牛には多くの寄生虫が存在します。今回は、その中でも「外部寄生虫」が引き起こす疥癬症(かいせんしょう)についての話です。
疥癬症とは?
疥癬症は微小なダニであるヒゼンダニ類(主に食皮ヒゼンダニ:Chorioptes bovis)の寄生により起こる皮膚炎です。食皮ヒゼンダニは牛の表皮や皮脂腺の分泌物を摂食し、その一生を牛の体表上で過ごします。ある地域では、すべての農場の約半分に感染が認められ、陽性農場の個体の30%~100%と非常に多くの牛に感染があるという報告があります。(放牧と繋ぎ牛舎ともに)
主な症状
食皮ヒゼンダニは牛の尾根部、後肢上部、乳房上部に痂皮(かひ)(かさぶた)を形成し、強い痒みを引き起こします。写真のように、尾根部が脱毛し、痂皮のある牛がいたら、牛群が疥癬ダニに汚染されているサインです。しかし、病気という認識が薄く、放置されていることが多いという現状です。
生産性への影響
痒みのストレスというのは意外と強いもので、私たちの想像以上のストレスを与え、生産性(乳量、繁殖成績、免疫など)に大きな障害をもたらします。
痒みがあると
- 異常行動・・・舐める、擦り付ける、尾ふり
- 落ち着きがない
- 採食に集中できない
- 横臥時間の減少
- 反芻時間の減少
大切なのは予防
疥癬の駆虫は「プアオン製剤」(背中にかける駆虫薬)が主流で高い効果を示します。内外部寄生虫駆除剤の「イベルメクチン製剤」「エプリノメクチン製剤」や外部寄生虫駆除専用の「フルメトリン製剤」が有効です。

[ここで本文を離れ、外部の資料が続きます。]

(** X13.  From a structure set to the normalized histograms and the table:
    whatever the order in which the workers deliver, the ROIs of the
    returned mapping are the ROI numbers of the structure set, the
    normalizer gives the same entries and the exporter the same table up to
    the order of the ROIs, and a normalized result has for every structure
    the entry of the histogram computed for its ROI number without dose
    limit. *)
Theorem pipeline_order_independent (get_dvh : Z -> option Q -> DVH)
  (StructureSetROISequence : list StructureSetROI) (dose_limit : option Q)
  (schedule schedule' : list Engine.action) (dict_dvh dict_dvh' : pydict DVH)
  (writable : string -> bool) (path csv_name patient_id : string) :
  Engine.calc_dvhs get_dvh (get_roi_info StructureSetROISequence)
    dose_limit schedule = Some dict_dvh ->
  Engine.calc_dvhs get_dvh (get_roi_info StructureSetROISequence)
    dose_limit schedule' = Some dict_dvh' ->
  (forall roi,
     In roi (dict_keys dict_dvh) <-> In roi (map ROINumber StructureSetROISequence))
  /\ same_entries (converge_to_zero_dvh dict_dvh) (converge_to_zero_dvh dict_dvh')
  /\ same_export (dvh2csv writable dict_dvh path csv_name patient_id)
       (dvh2csv writable dict_dvh' path csv_name patient_id)
  /\ (forall res sequence,
        converge_to_zero_dvh dict_dvh = inr res ->
        In sequence StructureSetROISequence ->
        dict_get (ROINumber sequence) res
        = Some (extended (get_dvh (ROINumber sequence) None))).
Proof.
  intros E E'.
  pose proof (get_roi_info_wf StructureSetROISequence) as Hwf.
  destruct (calc_dvhs_perm _ _ _ _ Hwf E E') as [Hwfd Hperm].
  destruct (calc_dvhs_result _ _ _ Hwf E) as [Hk Hd].
  assert (Hkeys : forall roi,
             In roi (dict_keys dict_dvh)
             <-> In roi (map ROINumber StructureSetROISequence)).
  { intros roi. rewrite <- get_roi_info_keys_In.
    split; apply Permutation_in; [|symmetry]; exact Hk. }
  split; [exact Hkeys|].
  split; [now apply converge_perm|].
  split; [now apply dvh2csv_perm|].
  intros res sequence Hrun Hin.
  apply converge_inr_iff in Hrun. destruct Hrun as [_ ->].
  rewrite dict_collect_map, dict_get_map by assumption.
  rewrite Hd at 1. rewrite dict_get_graph.
  destruct (in_dec Z.eq_dec (ROINumber sequence) (dict_keys dict_dvh))
    as [_|Hnin]; [reflexivity|].
  exfalso. apply Hnin, Hkeys. now apply in_map.
Qed.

また、牛乳の出荷制限のないものなど様々な駆虫薬があるので、使用の際には一度獣医師にご相談ください。予防プログラムにより、生産性が大きく向上したという興味深い報告もあります。
まとめ
疥癬の駆虫により、皮膚の病巣は駆虫後2週間程度で改善し、痒みという症状に関しては迅速に効果が現れます。近年アニマルウェルフェアという言葉が注目されています。畜主は家畜の快適性に配慮し、ストレスが少ない環境で牛を飼養することが求められています。そのひとつとして、疥癬症の治療を積極的に実施しましょう。
駆虫薬の成分であるイベルメクチン、この開発を評価されて大村智先生が2015年にノーベル生理学・医学賞を受賞したのは記憶に新しいところです。